(** * SFTWrapper: the typed proxy of a remote semi-fungible-token contract

    Shallow embedding of
    [smart-contracts/assembly/contracts/SFT/SFTWrapper.ts].

    The wrapper is a class with one field, [_origin], and eleven methods.
    Each method builds an argument buffer, hands it to the [call] primitive
    of the execution environment with a coin amount, and decodes (or drops)
    the bytes that come back.

    Conventions of the embedding:
    - a [u64] is a [Z]; the encoder writes it modulo [2^64];
    - a byte buffer ([StaticArray<u8>]) is a [list byte];
    - a [string] is the Rocq [string] of its UTF-8 bytes.  The only character
      the wrapper looks at is the comma, an ASCII character whose byte never
      occurs inside a multi-byte UTF-8 sequence, so comparing with [''] and
      splitting on [','] are the same on the byte string;
    - the remote side is a parameter: a type of worlds and a transition
      function answering one request;
    - the methods run in a state/error monad whose runs also report the
      events they performed (the requests sent with their answers, and the
      decodes applied to a response). *)

From Stdlib Require Import ZArith List String Ascii Bool Lia.
From Stdlib Require Import Strings.Byte.
Import ListNotations.

Local Open Scope Z_scope.

(** ** Results of fallible computations *)

Inductive Result (E A : Type) : Type :=
| Ok (a : A)
| Err (e : E).

Arguments Ok {E A} a.
Arguments Err {E A} e.

Definition result_map {E A B : Type} (f : A -> B) (r : Result E A) : Result E B :=
  match r with
  | Ok a => Ok (f a)
  | Err e => Err e
  end.

Definition result_bind {E A B : Type} (r : Result E A) (k : A -> Result E B)
  : Result E B :=
  match r with
  | Ok a => k a
  | Err e => Err e
  end.

(** ** The serialization library ([@massalabs/as-types])

    [Args], [NoArg], [bytesToString] and [bytesToU64] are imported by the
    wrapper; their code is not part of the wrapper's file. *)

Module AsTypes.

Definition bytes : Type := list byte.
Definition u64 : Type := Z.

Definition U64_BYTES : nat := 8.

(** Modelled from the spec: the width of the "fixed-width unsigned integer
    prefix" of a string is missing from the wrapper's file; the spec fixes
    no number, a 32-bit prefix is taken. *)
Definition LEN_BYTES : nat := 4.

Definition byte_of_Z (n : Z) : byte :=
  match Byte.of_N (Z.to_N (n mod 256)) with
  | Some b => b
  | None => x00
  end.

Definition Z_of_byte (b : byte) : Z := Z.of_N (Byte.to_N b).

Assignment: Copy out precisely the lines from the line with "Each method builds" to the line with "Definition U64_BYTES : nat := 8." in the material above, including those two lines and omitting all the rest.

Answer to the exercise:
    Each method builds an argument buffer, hands it to the [call] primitive
    of the execution environment with a coin amount, and decodes (or drops)
    the bytes that come back.

    Conventions of the embedding:
    - a [u64] is a [Z]; the encoder writes it modulo [2^64];
    - a byte buffer ([StaticArray<u8>]) is a [list byte];
    - a [string] is the Rocq [string] of its UTF-8 bytes.  The only character
      the wrapper looks at is the comma, an ASCII character whose byte never
      occurs inside a multi-byte UTF-8 sequence, so comparing with [''] and
      splitting on [','] are the same on the byte string;
    - the remote side is a parameter: a type of worlds and a transition
      function answering one request;
    - the methods run in a state/error monad whose runs also report the
      events they performed (the requests sent with their answers, and the
      decodes applied to a response). *)

From Stdlib Require Import ZArith List String Ascii Bool Lia.
From Stdlib Require Import Strings.Byte.
Import ListNotations.

Local Open Scope Z_scope.

(** ** Results of fallible computations *)

Inductive Result (E A : Type) : Type :=
| Ok (a : A)
| Err (e : E).

Arguments Ok {E A} a.
Arguments Err {E A} e.

Definition result_map {E A B : Type} (f : A -> B) (r : Result E A) : Result E B :=
  match r with
  | Ok a => Ok (f a)
  | Err e => Err e
  end.

Definition result_bind {E A B : Type} (r : Result E A) (k : A -> Result E B)
  : Result E B :=
  match r with
  | Ok a => k a
  | Err e => Err e
  end.

(** ** The serialization library ([@massalabs/as-types])

    [Args], [NoArg], [bytesToString] and [bytesToU64] are imported by the
    wrapper; their code is not part of the wrapper's file. *)

Module AsTypes.

Definition bytes : Type := list byte.
Definition u64 : Type := Z.

Definition U64_BYTES : nat := 8.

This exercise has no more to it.